Feed that connection, and reference those people when you are encouraging that unique child in his or her gifts.


Group them with friends.

Group children with other friends who show keen leadership qualities and a desire for growth in your faith community. Bring each child together with other like-minded leaders, even when they are kids.

The iron-sharpening-iron effect will start early if you do, and you may be surprised at the results.

Two children may be influencing a group in two unique ways; get those two kids together to let them rub shoulders with one another.

Then get those same kids interacting – and influencing their peers together. Friendships and bonds can form in the early years, and those bonds may give two friends the opportunity to lead joyfully together with complementary gifts as they age.

We can begin to perceive these leadership skills early on in a child’s experience, and grouping leadership potential with leadership potential can spur on a spiritual “growth competition” for years to come!


Allow them to experiment.

Children can lead people – adults included – in worship. I once experienced the blossoming of a wonderful church worship group in our own community made up primarily of children.

The kids were learning how to play the instruments, how to sing into microphones, and how to do motions in a synchronous way.

The group ended up deeply influencing many people who they led in worship – even leading thousands of adults in a conference! Why?

Someone was willing to take a risk and to allow them to experiment – and one of those children was my own daughter! She is a strong leader today, I’m convinced, because opportunities like this were given to her at a young age. Take a risk on kids – they’re worth the journey of discovery.

You may notice a child going up to the drum set after a worship service.

Although parents are cautious to let them touch, the reality is that musical passions can move in a child early on as they’re drawn to different instruments. Many young men and women found their first love musically because someone said, “Hey, why don’t you try this?” Expose children to different instruments.

See what they’re connecting with, and then give them opportunities to experiment.


Envision them with destiny.

Blessing children is a broad concept that has deep roots in the Hebrew worldview.

We want to bless our kids by giving them experience, putting our resources behind them, laying hands on them in prayer, and saying, “We will support your future.” These are actually steps in the Hebrew tradition of blessing young people as they move into the future.

The goal is for children to see their destiny, but to see it as their own self-fulfillment or the gaining of power or platform. Rather, we want to model and communicate to them that their destination is a Person – and knowing that Person’s heart for them and the world.

That heart is the heart of Someone who loves them more than any human being ever will. We want to envision children with that spiritual destiny by putting visionary role models around them to encourage them in their leadership skills.


Try at least one idea for the next time you meet.

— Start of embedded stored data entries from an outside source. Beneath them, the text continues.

(** *** The loop body *)

Lemma image_tail_spec E dd sc st fp fp2 :
  match image_tail E dd sc st fp fp2 with
  | BOk st' o =>
      o_file o = fp /\
      (exists h, o_hash o = Some h /\
        ((h ∈ st_seen st /\ is_dup (o_route o) = true /\ st_seen st' = st_seen st) \/
         ((h ∉ st_seen st) /\ is_main (o_route o) = true /\ st_seen st' = {[h]} ∪ st_seen st))) /\
      files_copied (st_log st') =
        files_copied (st_log st) + (if is_main (o_route o) && o_copied o then 1 else 0) /\
      files_moved_to_errors (st_log st') = files_moved_to_errors (st_log st) /\
      (exists sfx, errors (st_log st') = errors (st_log st) ++ sfx /\
         (o_copied o = false -> ECopyFailed fp2 (tk_route_dst (o_route o)) ∈ sfx))
  | BRaise st' h e =>
      st_seen st' = (match h with Some z => {[z]} ∪ st_seen st | None => st_seen st end) /\
      (forall z, h = Some z -> (z ∉ st_seen st) /\ exists t, e = XMakedirs t) /\
      tk_tally (st_log st') = tk_tally (st_log st) /\
      (exists sfx, errors (st_log st') = errors (st_log st) ++ sfx)
  end.
Proof.
  unfold image_tail.
  destruct (calculate_image_hash E (st_fs st) (st_log st) fp2) as [h lg] eqn:Hh.
  destruct (hash_spec _ _ _ _ _ _ Hh) as (Ht & [sfx0 Hs] & Hr).
  destruct h as [h|]; cbv zeta; cbn [st_fs st_log st_seen].
  2:{ split; [done|]. split; [done|]. split; [done|]. eauto. }
  case_bool_decide as Hin.
  - destruct (copy_resolved E _ _ _ _) as [[[ok dst] f1] lg1] eqn:Hc.
    destruct (copy_resolved_spec _ _ _ _ _ _ _ _ _ Hc) as (_ & Ht1 & [sfx1 [Hs1 Hf1]]).
    simpl in *. apply tally_eq_counters in Ht, Ht1.
    split; [done|]. split; [exists h; split; [done|left; done]|].
    split; [destruct ok; simpl; rewrite ?errors_bump; [rewrite files_copied_bump; simpl|]; lia|].
    split; [destruct ok; simpl; [rewrite files_moved_to_errors_bump; simpl|]; lia|].
    exists (sfx0 ++ sfx1). destruct ok; simpl; rewrite ?errors_bump, Hs1, Hs, app_assoc;
      split; try done. intros _. apply elem_of_app. right. by apply Hf1.
  - destruct (get_file_date E (st_fs st) fp2) as [d le] eqn:Hd.
    destruct (log_opt_spec le lg) as [Ht2 Hs2].
    destruct (ensure_dir E (st_fs st) (dated_folder sc dd d)) as [f0 made] eqn:He.
    destruct made; cbn [negb].
    2:{ cbn [st_fs st_log st_seen]. split; [done|].
        split; [intros z [= <-]; split; [done|]; by eexists|].
        split; [congruence|]. exists (sfx0 ++ (match le with Some e => [e] | None => [] end)).
        by rewrite Hs2, Hs, app_assoc. }
    destruct (copy_resolved E _ _ _ _) as [[[ok dst] f1] lg1] eqn:Hc.
    destruct (copy_resolved_spec _ _ _ _ _ _ _ _ _ Hc) as (_ & Ht1 & [sfx1 [Hs1 Hf1]]).
    simpl in *. rewrite Ht2 in Ht1. apply tally_eq_counters in Ht, Ht1.
    split; [done|]. split; [exists h; split; [done|right; done]|].
    split; [destruct ok; simpl; [rewrite files_copied_bump; simpl|]; lia|].
    split; [destruct ok; simpl; [rewrite files_moved_to_errors_bump; simpl|]; lia|].
    exists (sfx0 ++ (match le with Some e => [e] | None => [] end) ++ sfx1).
    destruct ok; simpl; rewrite ?errors_bump, Hs1, Hs2, Hs, !app_assoc;
      split; try done. intros _. apply elem_of_app. right. by apply Hf1.
Qed.

Lemma image_tail_spec2 E dd sc st0 st fp fp2 sfx0 :
  st_seen st = st_seen st0 ->
  files_copied (st_log st) = files_copied (st_log st0) ->
  files_moved_to_errors (st_log st) = files_moved_to_errors (st_log st0) ->
  errors (st_log st) = errors (st_log st0) ++ sfx0 ->
  match image_tail E dd sc st fp fp2 with
  | BOk st' o =>
      o_file o = fp /\
      st_seen st' = (match o_hash o with Some h => {[h]} ∪ st_seen st0 | None => st_seen st0 end) /\
      (forall h, o_hash o = Some h ->
         (h ∈ st_seen st0 -> is_dup (o_route o) = true) /\
         ((h ∉ st_seen st0) -> is_main (o_route o) = true)) /\
      (o_hash o = None -> is_main (o_route o) = false) /\
      is_error (o_route o) = false /\
      files_copied (st_log st') =
        files_copied (st_log st0) + (if is_main (o_route o) && o_copied o then 1 else 0) /\
      files_moved_to_errors (st_log st') = files_moved_to_errors (st_log st0) /\
      (exists sfx, errors (st_log st') = errors (st_log st0) ++ sfx /\
         (o_copied o = false -> exists s, ECopyFailed s (tk_route_dst (o_route o)) ∈ sfx))
  | BRaise st' h e =>
      st_seen st' = (match h with Some z => {[z]} ∪ st_seen st0 | None => st_seen st0 end) /\
      (forall z, h = Some z -> (z ∉ st_seen st0) /\ exists t, e = XMakedirs t) /\
      files_copied (st_log st') = files_copied (st_log st0) /\
      files_moved_to_errors (st_log st') = files_moved_to_errors (st_log st0) /\
      (exists sfx, errors (st_log st') = errors (st_log st0) ++ sfx)
  end.
Proof.
  intros Hseen Hfc Hfm Her. pose proof (image_tail_spec E dd sc st fp fp2) as H.
  destruct (image_tail E dd sc st fp fp2) as [st' o|st' h e].
  - destruct H as (Hf & [h [Hh Hcase]] & Hc & Hm & [sfx [Hs Hcf]]).
    rewrite Hh, <- Hseen. split; [done|].
    split; [destruct Hcase as [(Hin & _ & ->)|(_ & _ & ->)]; [|done];
            apply leibniz_equiv; set_solver|].
    split.
    { intros h' [= <-]. destruct Hcase as [(Hin & Hd & _)|(Hin & Hd & _)].
      - split; [done|]. intros Hn. by exfalso.
      - split; [intros Hn; by exfalso|done]. }
    split; [done|].
    split; [by destruct Hcase as [(_ & Hd & _)|(_ & Hd & _)]; destruct (o_route o)|].
    split; [lia|]. split; [lia|].
    exists (sfx0 ++ sfx); rewrite Hs, Her, app_assoc; split; [done|].
    intros Hn; exists fp2; apply elem_of_app; right; by apply Hcf.
  - destruct H as (Hs & Hz & Ht & [sfx Her']). apply tally_eq_counters in Ht.
    rewrite <- Hseen. split; [done|]. split; [done|]. split; [lia|]. split; [lia|].
    exists (sfx0 ++ sfx). by rewrite Her', Her, app_assoc.
Qed.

  • Watch for the gifts in the children in your community, then celebrate them. Surround kids with people you want them to admire, and group them with friends that will mutually inspire them.
  • Allow children to experiment with both instruments and leadership roles, as they learn how to pray in public, give offerings, or lead a community in a song. But, most importantly, we want them to be envisioned with destiny – who they are in God – from the very earliest stages of their lives. Pray for the children in your sphere of influence to develop as leaders, and bless them in their callings.
  • Also, work to limit the negative influences that will inevitably touch a child’s life. Keep kids from experiences that could harm their souls or divert them from their destiny.

All of these ideas come together to aid the positive development of children as Kingdom leaders who care for the poor, who pray for the sick, who give from their resources sacrificially, who love worship, and who understand what it means to be loved by God.